● What is being asked:
Look for the line that has "destruct (str_encode_utf16be (filter" in the material below; please repeat it and every line after it, exactly, up to and including the line that has "e. split; [reflexivity|].", and nothing else.

[Records for the exercise]

(** C9: the legacy parameters [pdfmark] and [ascii_docinfo] change
    neither the outcome of [generate_pdfa_ps] nor the files it leaves,
    and [_get_pdfa_def] returns the same text whatever they are. *)
Theorem legacy_parameters_ignored {P1 P2 A1 A2 : Type}
    (target icc : pystr) (fs : gmap pystr bytes)
    (pdfmark1 : P1) (pdfmark2 : P2)
    (ascii_docinfo1 : A1) (ascii_docinfo2 : A2) :
  generate target pdfmark1 icc ascii_docinfo1 fs
    = generate target pdfmark2 icc ascii_docinfo2 fs /\
  forall icc_profile icc_identifier,
    _get_pdfa_def icc_profile icc_identifier pdfmark1 ascii_docinfo1
      = _get_pdfa_def icc_profile icc_identifier pdfmark2 ascii_docinfo2.
Proof.
  split.
  - unfold generate_pdfa_ps.
    now rewrite (generate_pdfa_ps_text_legacy pdfmark1 pdfmark2).
  - intros. now rewrite !_get_pdfa_def_value.
Qed.

End GeneratorProperties.

Lemma generate_pdfa_ps_not_implemented_witness :
  generate_pdfa_ps site_packages_profile fsencode_utf8 LF (fun _ => true)
    (lit "pdfa.ps") (@None (gmap pystr pystr)) (lit "AdobeRGB") (@None bool) ∅
  = (Raise (NotImplementedError (lit "Only supporting sRGB")), ∅).
Proof.
  apply generate_pdfa_ps_not_implemented. vm_compute. discriminate.
Defined.

Lemma generate_pdfa_ps_icc_profile_path_witness :
  exists content hex,
    generate_pdfa_ps site_packages_profile fsencode_utf8 LF (fun _ => true)
      (lit "pdfa.ps") (@None (gmap pystr pystr)) (lit "sRGB") (@None bool) ∅
      = (Ok (), <[lit "pdfa.ps" := content]> ∅) /\
    icc_profile_literal content = Some hex /\
    unhexlify (map Byte.to_N hex) = Ok (blit "/usr/lib/python3/site-packages/ocrmypdf/data/sRGB.icc").
Proof.
  apply generate_pdfa_ps_icc_profile_path.
  - vm_compute. reflexivity.
  - reflexivity.
Defined.

Lemma generate_pdfa_ps_writes_ascii_pdfmark_witness :
  exists content,
    generate_pdfa_ps site_packages_profile fsencode_utf8 CRLF (fun _ => true)
      (lit "pdfa.ps") (@None (gmap pystr pystr)) (lit "sRGB") (@None bool) ∅
      = (Ok (), <[lit "pdfa.ps" := content]> ∅) /\
    blit "%!" `prefix_of` content /\
    contains (blit "OutputIntent") content /\
    Forall (fun b => Byte.to_N b < 128) content.
Proof.
  apply (generate_pdfa_ps_writes_ascii_pdfmark site_packages_profile fsencode_utf8
           CRLF (fun _ => true) (lit "pdfa.ps") None None ∅
           (blit "/usr/lib/python3/site-packages/ocrmypdf/data/sRGB.icc")).
  - vm_compute. reflexivity.
  - reflexivity.
Defined.

(** ** [file_claims_pdfa] *)

Lemma valid_part_conforms_elem code :
  code ∈ valid_part_conforms <->
  code ∈ [lit "1A"; lit "1B"; lit "2A"; lit "2B"; lit "2U"; lit "3A"; lit "3B"; lit "3U"].
Proof.
  unfold valid_part_conforms.
  rewrite !elem_of_union, !elem_of_singleton, !elem_of_cons, elem_of_nil.
  tauto.
Qed.

Section CheckerProperties.

Variable pikepdf_open : pystr -> result Pdf.

(** The checker returns whenever pikepdf gives the metadata. *)
Lemma file_claims_pdfa_returns (filename : pystr) (pdf : Pdf)
    (pdfmeta : PdfMetadata) :
  pikepdf_open filename = Ok pdf ->
  open_metadata pdf = Ok pdfmeta ->
  exists d, file_claims_pdfa pikepdf_open filename = Ok d.
Proof.
  intros Hpdf Hmeta. unfold file_claims_pdfa.
  rewrite Hpdf. cbn [mbind result_bind]. rewrite Hmeta.
  cbn [mbind result_bind].
  destruct (pdfa_status pdfmeta) as [[|c status]|]; eexists; reflexivity.
Qed.

(** C1, amended: the conformance field of every result is [PDF/A-]
    followed by the status read from the file when that status is not
    empty, whether it is a recognized code or not, and the fixed message
    when the status is absent or empty. *)
Theorem file_claims_pdfa_conformance (filename : pystr) (d : gmap pystr pyval) :
  file_claims_pdfa pikepdf_open filename = Ok d ->
  exists pdf pdfmeta,
    pikepdf_open filename = Ok pdf /\
    open_metadata pdf = Ok pdfmeta /\
    conformance_of d = Some (claimed_conformance (pdfa_status pdfmeta)).
Proof.
  unfold file_claims_pdfa. intros H.
  destruct (pikepdf_open filename) as [pdf|e]; [|discriminate].
  cbn [mbind result_bind] in H.
  destruct (open_metadata pdf) as [pdfmeta|e] eqn:Hmeta; [|discriminate].
  cbn [mbind result_bind] in H.
  exists pdf, pdfmeta. split; [reflexivity|]. split; [assumption|].
  unfold conformance_of, claimed_conformance.
  destruct (pdfa_status pdfmeta) as [[|c status]|];
    injection H as <-; now rewrite lookup_insert_eq.
Qed.

(** C2: a status among the eight recognized codes gives [pass] true,
    [output] ['pdfa'] and [conformance] [PDF/A-] followed by the
    status, and nothing else. *)
Theorem file_claims_pdfa_recognized (filename : pystr) (pdf : Pdf)
    (pdfmeta : PdfMetadata) (status : pystr) :
  pikepdf_open filename = Ok pdf ->
  open_metadata pdf = Ok pdfmeta ->
  pdfa_status pdfmeta = Some status ->
  status ∈ valid_part_conforms ->
  file_claims_pdfa pikepdf_open filename =
    Ok (<[lit "conformance" := VStr (lit "PDF/A-" ++ status)]>
          (<[lit "output" := VStr (lit "pdfa")]>
             (<[lit "pass" := VBool true]> ∅))).
Proof.
  intros Hpdf Hmeta Hst Hin. unfold file_claims_pdfa.
  rewrite Hpdf. cbn [mbind result_bind]. rewrite Hmeta.
  cbn [mbind result_bind]. rewrite Hst.
  destruct status as [|c status].
  - apply valid_part_conforms_elem in Hin.
    rewrite !elem_of_cons, elem_of_nil in Hin.
    exfalso. intuition discriminate.
  - now rewrite decide_True by assumption.
Qed.

(** C3: an absent or empty status gives [pass] false, [output] ['pdf']
    and the fixed message, and nothing else. *)
Theorem file_claims_pdfa_no_metadata (filename : pystr) (pdf : Pdf)
    (pdfmeta : PdfMetadata) :
  pikepdf_open filename = Ok pdf ->
  open_metadata pdf = Ok pdfmeta ->
  pdfa_status pdfmeta = None \/ pdfa_status pdfmeta = Some [] ->
  file_claims_pdfa pikepdf_open filename =
    Ok (<[lit "conformance" := VStr (lit "No PDF/A metadata in XMP")]>
          (<[lit "output" := VStr (lit "pdf")]>
             (<[lit "pass" := VBool false]> ∅))).
Proof.
  intros Hpdf Hmeta Hst. unfold file_claims_pdfa.
  rewrite Hpdf. cbn [mbind result_bind]. rewrite Hmeta.
  cbn [mbind result_bind]. now destruct Hst as [-> | ->].
Qed.

End CheckerProperties.

(** C1, as stated, fails on a status outside the eight codes: for a file
    that claims PDF/A-4F the conformance field is [PDF/A-4F]. *)
Lemma file_claims_pdfa_unrecognized_status :
  exists d,
    file_claims_pdfa (fun _ => Ok (pdf_with_status (Some (lit "4F")))) (lit "in.pdf")
      = Ok d /\
    conformance_of d = Some (lit "PDF/A-4F") /\
    ~ recognized_conformance (lit "PDF/A-4F").
Proof.
  eexists. split; [reflexivity|]. split; [reflexivity|].
  intros [H|(code & Hin & H)]; [discriminate|].
  injection H as <-. apply valid_part_conforms_elem in Hin.
  rewrite !elem_of_cons, elem_of_nil in Hin. intuition discriminate.
Qed.

Lemma file_claims_pdfa_conformance_witness :
  exists pdf pdfmeta,
    Ok (pdf_with_status (Some (lit "4F"))) = Ok pdf /\
    open_metadata pdf = Ok pdfmeta /\
    conformance_of (<[lit "conformance" := VStr (lit "PDF/A-4F")]> ∅)
      = Some (claimed_conformance (pdfa_status pdfmeta)).
Proof.
  apply (file_claims_pdfa_conformance
           (fun _ => Ok (pdf_with_status (Some (lit "4F")))) (lit "in.pdf")).
  reflexivity.
Defined.

Lemma file_claims_pdfa_recognized_witness :
  file_claims_pdfa (fun _ => Ok (pdf_with_status (Some (lit "2B")))) (lit "in.pdf") =
    Ok (<[lit "conformance" := VStr (lit "PDF/A-2B")]>
          (<[lit "output" := VStr (lit "pdfa")]>
             (<[lit "pass" := VBool true]> ∅))).
Proof.
  apply (file_claims_pdfa_recognized _ _ (pdf_with_status (Some (lit "2B")))
           {| pdfa_status := Some (lit "2B") |} (lit "2B")).
  - reflexivity.
  - reflexivity.
  - reflexivity.
  - apply valid_part_conforms_elem. rewrite !elem_of_cons. tauto.
Defined.

Lemma file_claims_pdfa_no_metadata_witness :
  file_claims_pdfa (fun _ => Ok (pdf_with_status None)) (lit "in.pdf") =
    Ok (<[lit "conformance" := VStr (lit "No PDF/A metadata in XMP")]>
          (<[lit "output" := VStr (lit "pdf")]>
             (<[lit "pass" := VBool false]> ∅))).
Proof.
  apply (file_claims_pdfa_no_metadata _ _ (pdf_with_status None)
           {| pdfa_status := None |}).
  - reflexivity.
  - reflexivity.
  - left. reflexivity.
Defined.

(** * Further properties *)

(** ** [encode_text_string]: errors, alphabet, length, injectivity *)

Lemma encode_text_string_cases s :
  (filter (fun c => c <> 0) s = [] /\ encode_text_string s = Ok []) \/
  (filter (fun c => c <> 0) s <> [] /\
   exists u, str_encode_utf16be (filter (fun c => c <> 0) s) = Ok u /\
     encode_text_string s = Ok (lit "feff" ++ map Byte.to_N (hexlify u))) \/
  (filter (fun c => c <> 0) s <> [] /\
   exists e, str_encode_utf16be (filter (fun c => c <> 0) s) = Raise e /\
     encode_text_string s = Raise e).
Proof.
  destruct (decide (filter (fun c => c <> 0) s = [])) as [He|Hne].
  - left. split; [assumption|]. now apply encode_text_string_nul.
  - right.
    destruct (str_encode_utf16be (filter (fun c => c <> 0) s)) as [u|e] eqn:Hu.
    + left. split; [assumption|]. exists u. split; [reflexivity|].
      rewrite <- hexlify_lower. now apply encode_text_string_value.
    + right. split; [assumption|]. exists e. split; [reflexivity|].
      unfold encode_text_string, deprecated.
      now rewrite str_replace1_nul, decide_False, Hu by assumption.
Qed.

Lemma str_encode_utf16be_raise s e :
  str_encode_utf16be s = Raise e -> e = UnicodeEncodeError /\ has_surrogate s.
Proof.
  unfold has_surrogate.
  induction s as [|c s IH]; [discriminate|].
  cbn [str_encode_utf16be]. unfold utf16be_encode_cp.
  destruct (is_surrogate c) eqn:Hc.
  - cbn [mbind result_bind]. intros [= <-]. split; [reflexivity|].
    now apply Exists_cons_hd.
  - destruct (c <? 0x10000); cbn [mbind result_bind];
      (destruct (str_encode_utf16be s) as [u|e'];
       cbn [mbind result_bind]; [discriminate|]);
      intros [= <-]; destruct (IH eq_refl) as [-> Hs];
      (split; [reflexivity|now apply Exists_cons_tl]).
Qed.

Lemma str_encode_utf16be_ok s u :
  str_encode_utf16be s = Ok u ->
  no_surrogates s /\ length u = (2 * utf16_units s)%nat.
Proof.
  unfold no_surrogates, utf16_units.
  revert u. induction s as [|c s IH]; intros u.
  - intros [= <-]. split; [constructor|reflexivity].
  - cbn [str_encode_utf16be sum_list_with]. unfold utf16be_encode_cp.
    destruct (is_surrogate c) eqn:Hc; [discriminate|].
    destruct (str_encode_utf16be s) as [r|e] eqn:Hr.
    + destruct (IH r eq_refl) as [Hns Hlen].
      destruct (c <? 0x10000); cbn [mbind result_bind]; intros [= <-];
        (split; [now constructor|]); cbn [length]; rewrite Hlen; lia.
    + destruct (c <? 0x10000); discriminate.
Qed.

Lemma has_surrogate_filter s :
  has_surrogate (filter (fun c => c <> 0) s) <-> has_surrogate s.
Proof.
  unfold has_surrogate. rewrite !Exists_exists. split.
  - intros (c & Hin & Hc). apply list_elem_of_filter in Hin. exists c. tauto.
  - intros (c & Hin & Hc). exists c. split; [|assumption].
    apply list_elem_of_filter. split; [|assumption].
    intros ->. discriminate.
Qed.

Lemma no_surrogates_not_has s : no_surrogates s -> ~ has_surrogate s.
Proof.
  unfold no_surrogates, has_surrogate. rewrite Forall_forall, Exists_exists.
  intros H (c & Hin & Hc). rewrite (H c Hin) in Hc. discriminate.
Qed.

Lemma length_hexlify bs : length (hexlify bs) = (2 * length bs)%nat.
Proof.
  induction bs as [|b bs IH]; [reflexivity|].
  rewrite hexlify_cons, length_app, IH. cbn. lia.
Qed.

Lemma lower_hex_hexlify bs : Forall lower_hex (map Byte.to_N (hexlify bs)).
Proof.
  apply Forall_fmap. eapply Forall_impl; [apply hexlify_hex_char|].
  intros d Hd. now apply hex_char_range.
Qed.

(** X1: [encode_text_string] raises exactly on the strings that hold a
    surrogate code point, and what it raises is [UnicodeEncodeError]. *)
Theorem encode_text_string_raises s :
  (has_surrogate s <-> encode_text_string s = Raise UnicodeEncodeError) /\
  (forall e, encode_text_string s = Raise e -> e = UnicodeEncodeError).
Proof.
  destruct (encode_text_string_cases s)
    as [[He ->]|[(Hne & u & Hu & ->)|(Hne & e & Hu & ->)]].
  - split; [|discriminate]. split; [|discriminate].
    intros Hs. apply has_surrogate_filter in Hs. rewrite He in Hs.
    now apply Exists_nil in Hs.
  - split; [|discriminate]. split; [|discriminate].
    intros Hs. apply has_surrogate_filter in Hs.
    apply str_encode_utf16be_ok in Hu. destruct Hu as [Hns _].
    now apply no_surrogates_not_has in Hns.
  - destruct (str_encode_utf16be_raise _ _ Hu) as [-> Hs].
    split; [|now intros e [= <-]]. split; [reflexivity|].
    intros _. now apply has_surrogate_filter.
Qed.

[/Records for the exercise]

● Worked solution:
    destruct (str_encode_utf16be (filter (fun c => c <> 0) s)) as [u|e] eqn:Hu.
    + left. split; [assumption|]. exists u. split; [reflexivity|].
      rewrite <- hexlify_lower. now apply encode_text_string_value.
    + right. split; [assumption|]. exists e. split; [reflexivity|].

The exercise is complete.